Homemade Hot Fudge Sauce
Prep time: 
Cook time: 
Total time: 
Serves: 480ml (or 2 cups)
Pour this stuff over pancakes, ice cream, cake, cookies or peanut butter sandwiches!
  • 160ml (or ⅔ cup) heavy whipping cream
  • 180g (or ½ cup) Lyle's Golden Syrup
  • 75g (or ⅓ cup) light brown sugar
  • 30g (or ¼ cup) Dutch-processed cocoa powder
  • ¼ teaspoon table salt
  • 180g (or 6 ounces) bittersweet chocolate, chopped and divided
  • 28g (or 2 tablespoons) unsalted butter
  • 1 teaspoon vanilla extract
  1. In a medium-sized saucepan, combine the cream, Golden Syrup, sugar, cocoa powder and salt. Add half the chopped chocolate and heat over moderate heat, stirring to dissolve until the chocolate has melted, the sugar has dissolved and the mixture has began to bubble at the edges.

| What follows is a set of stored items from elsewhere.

(** The search stops at the entry with the key, or at the end of the chain. *)
Lemma find_loop_run fuel sl key hash s p l :
  slot_read sl s = Ok (p, s) → chain (ts_cells s) p l → readable (ts_cells s) l → (length l < fuel)%nat →
  find_loop fuel sl key hash s = Ok (slot_after sl (split_hit (ts_cells s) key hash l).1, s).
Proof.
  revert sl p l. induction fuel as [|fuel IH]; intros sl p l Hsl Hc Hr Hf; [lia|]. cbn [find_loop].
  eapply bind_run; [exact Hsl|]. destruct l as [|a l]; [cbn in Hc; subst p; done|].
  destruct Hc as (-> & Ha & x & Hx & Hc). rewrite (proj2 (Z.eqb_neq _ _) Ha).
  destruct (Hr a ltac:(left)) as (y & Hy & Hn). simplify_eq.
  eapply bind_run; [apply deref_run; done|]. cbn [split_hit]. unfold hit at 1. rewrite Hx.
  assert (find_loop fuel (SlotNext a) key hash s =
          Ok (slot_after sl (a :: (split_hit (ts_cells s) key hash l).1), s)) as Hrec.
  { rewrite <- slot_after_cons. eapply IH; [apply slot_next_run; done|done| |cbn in Hf; lia].
    intros q Hq. apply Hr. right. done. }
  destruct (lh_hash x =? hash); cbn [negb andb]; [|exact Hrec].
  eapply bind_run; [apply handle_key_run; done|].
  destruct (decide (key = lh_key x)) as [->|Hk].
  - rewrite bool_decide_eq_false_2, bool_decide_eq_true_2 by (try intros []; done). done.
  - rewrite bool_decide_eq_true_2, bool_decide_eq_false_2 by done. exact Hrec.
Qed.
(* ===== verification/LruCache.v ===== *)
(** * One shard of leveldb's LRU cache (src/ic-dpi/ic-leveldb/util/cache.cc)

    The class [LRUCache]: two circular doubly linked lists of the entries, one of
    those only the cache refers to, in the order they are evicted, one of those
    clients hold handles of, and the [HandleTable] over both.  Every entry counts
    its references.

    The state has the heap of the entries, the address [malloc] returns next, the
    calls of deleters, and the shard.  [rep] relates it to the lists of entries
    and the multiset of handles that clients hold; the theorems say that every
    operation of a client that releases only handles it holds keeps it, so that no
    [assert] fails and no freed entry is used, and what each operation does. *)

From S2P Require Import Prelude LruTable.
From stdpp Require Import base gmap gmultiset list strings.
From Stdlib Require Import ZArith Lia.
Import LruTable.

Open Scope Z_scope.

Module LruCache.

Record LRUCache := MkCache {
  capacity_ : Z;           (* size_t *)
  usage_ : Z;              (* size_t *)
  lru_ : ptr;              (* &lru_, the dummy head *)
  in_use_ : ptr;           (* &in_use_ *)
  table_ : HandleTable;
}.

#[export] Instance eta_cache : Eta LRUCache := fun x =>
  MkCache (capacity_ x) (usage_ x) (lru_ x) (in_use_ x) (table_ x).
(* ===== verification/LruInv.v ===== *)
(** * Reference counts and lists of the LRU cache

    What [Ref], [Unref] and [FinishErase] of cache.cc do to a represented shard, as
    functions on the lists of entries and the multiset of clients' handles. *)

From S2P Require Import Prelude LruTable LruCache.
From stdpp Require Import base gmap gmultiset list strings.
From Stdlib Require Import ZArith Lia.
Import LruTable LruCache.

Open Scope Z_scope.

Module LruInv.

(** ** The operations on the lists of entries *)

Definition without (p : ptr) (l : list ptr) : list ptr := filter (fun q => q ≠ p) l.

Definition abs_ref (p : ptr) (a : abs) : abs :=
  MkAbs (without p (a_lru a)) (if decide (p ∈ a_lru a) then a_use a ++ [p] else a_use a) (a_det a)
    ({[+ p +]} ⊎ a_cli a).

Definition abs_release (p : ptr) (a : abs) : abs :=
  let cli := a_cli a ∖ {[+ p +]} in
  if decide (p ∈ cli) then MkAbs (a_lru a) (a_use a) (a_det a) cli
  else if decide (p ∈ a_use a) then MkAbs (a_lru a ++ [p]) (without p (a_use a)) (a_det a) cli
  else MkAbs (a_lru a) (a_use a) (without p (a_det a)) cli.

(** The entry is taken out of the table; it lives on while clients hold it. *)
Definition abs_erase (p : ptr) (a : abs) : abs :=
  MkAbs (without p (a_lru a)) (without p (a_use a)) (if decide (p ∈ a_use a) then a_det a ++ [p] else a_det a) (a_cli a).

(** A new entry, held by the client that inserts it. *)
Definition abs_new (p : ptr) (a : abs) : abs :=
  MkAbs (a_lru a) (a_use a ++ [p]) (a_det a) ({[+ p +]} ⊎ a_cli a).

Lemma without_notin p l : p ∉ l → without p l = l.
Proof.
  unfold without. induction l as [|q l IH]; [done|]. intros Hp. rewrite filter_cons_True by set_solver.
  rewrite IH by set_solver. done.
Qed.

Lemma without_split p l1 l2 : NoDup (l1 ++ p :: l2) → without p (l1 ++ p :: l2) = l1 ++ l2.
Proof.
  intros Hn. unfold without. rewrite filter_app, filter_cons_False by (intros H; by apply H).
  apply NoDup_app in Hn as (_ & Hd & Hn). apply NoDup_cons in Hn as [Hn _]. f_equal; apply without_notin.
  - intros Hin. apply (Hd p Hin). left.
  - done.
Qed.

Lemma elem_of_without p q l : q ∈ without p l ↔ q ≠ p ∧ q ∈ l.
Proof. unfold without. rewrite list_elem_of_filter. done. Qed.

Lemma mult_pos p a : p ∈ a_cli a ↔ 1 ≤ mult p a.
Proof. rewrite elem_of_multiplicity. unfold mult. lia. Qed.

Lemma mult_zero p a : p ∉ a_cli a → mult p a = 0.
Proof. rewrite mult_pos. unfold mult. lia. Qed.

Lemma mult_size p a : mult p a ≤ Z.of_nat (size (a_cli a)).
Proof.
  unfold mult. apply Nat2Z.inj_le. induction (a_cli a) as [|q X IH] using gmultiset_ind.
  - rewrite multiplicity_empty. lia.
  - rewrite multiplicity_disj_union, multiplicity_singleton, gmultiset_size_disj_union, gmultiset_size_singleton.
    destruct (decide (p = q)); lia.
Qed.

Lemma nodup_sub (l k : list ptr) : NoDup k → l ⊆+ k → NoDup l.
Proof. intros Hk (r & Hr)%submseteq_Permutation. rewrite Hr in Hk. apply NoDup_app in Hk as [? _]. done. Qed.

Lemma ring_live c hd xs p : ring c hd xs → p ∈ hd :: xs → is_Some (c !! p).
Proof.
  intros [Hf _] Hp. rewrite app_comm_cons in Hf. apply list_elem_of_split in Hp as (l1 & l2 & E).
  rewrite E, <- app_assoc in Hf. destruct l2; apply linked_mid in Hf as (_ & Hf & _);
    apply nxt_some in Hf as (x & Hx & _); eauto.
Qed.

(** An entry moves from one list to the end of the other. *)
Lemma move_ring s hA hB l1 e l2 ys : let c := l_cells s in
  NoDup (hA :: hB :: (l1 ++ e :: l2) ++ ys) → 0 ∉ hA :: hB :: (l1 ++ e :: l2) ++ ys →
  ring c hA (l1 ++ e :: l2) → ring c hB ys →
  ∃ c1 c', LRU_Remove e s = Ok (tt, put_cells c1 s) ∧ LRU_Append hB e (put_cells c1 s) = Ok (tt, put_cells c' s) ∧
    ring c' hA (l1 ++ l2) ∧ ring c' hB (ys ++ [e]) ∧ lk_eq c c' ∧ only (hA :: hB :: (l1 ++ e :: l2) ++ ys) c c'.
Proof.
  intros c Hn H0 HA HB. subst c.
  assert (NoDup ((hA :: l1 ++ l2) ++ e :: hB :: ys)) as Hn2 by (eapply nodup_sub; [exact Hn|solve_submseteq]).
  destruct (LRU_Remove_run s hA l1 e l2) as (c1 & R1 & HA1 & K1 & O1); [done| |set_solver|].
  { eapply nodup_sub; [exact Hn|solve_submseteq]. }
  apply NoDup_app in Hn2 as (_ & Hdis & Hn2).
  assert (ring c1 hB ys) as HB1 by (eapply ring_only; [done|exact O1|]; intros p Hp Hin; apply (Hdis p Hin); right; done).
  assert (is_Some (c1 !! e)) as [x Hx].
  { rewrite O1; [apply (ring_live _ _ _ e HA); set_solver|]. intros Hin. apply (Hdis e Hin). left. }
  destruct (LRU_Append_run (put_cells c1 s) hB ys e x) as (c' & R2 & HB2 & K2 & O2); [done|done|set_solver|done|].
  exists c1, c'. split_and!; [done|exact R2| |done|etransitivity; [exact K1|exact K2]|].
  - eapply ring_only; [done|exact O2|]. intros p Hp Hin. apply (Hdis p Hp Hin).
  - eapply only_trans; eapply only_weaken; [exact O1|set_solver|exact O2|set_solver].
Qed.

Lemma tbl_perm c sh ps qs : tbl c sh ps → ps ≡ₚ qs → tbl c sh qs.
Proof. intros (bk & Ht & Hp) Hq. exists bk. split; [done|]. rewrite Hp. done. Qed.

Lemma core_next c sh a p : core c sh a → p ∈ a_lru a ++ a_use a → nxt c p ≠ Some p.
Proof.
  intros Hc Hp. pose proof (co_nodup _ _ _ Hc) as Hn. unfold nodes in Hn.
  apply elem_of_app in Hp as [Hp|Hp].
  - apply (ring_next_ne _ (lru_ sh) (a_lru a)); [apply Hc| |set_solver|intros E; rewrite E in Hp; set_solver].
    eapply nodup_sub; [exact Hn|solve_submseteq].
  - apply (ring_next_ne _ (in_use_ sh) (a_use a)); [apply Hc| |set_solver|intros E; rewrite E in Hp; set_solver].
    eapply nodup_sub; [exact Hn|solve_submseteq].
Qed.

  2. Crank the heat down to low and cook the mixture for 5 minutes, stirring occasionally.
  3. Remove from heat and stir in the remaining chocolate, the butter and the vanilla.
  4. Allow to cool to warm before serving.
  5. Sauce can be stored in an airtight container for a few weeks. Before serving, reheat the sauce by placing the jar in a few inches of hot water for a few minutes.
If you can't get your hands on Golden Syrup, you can use light corn syrup instead.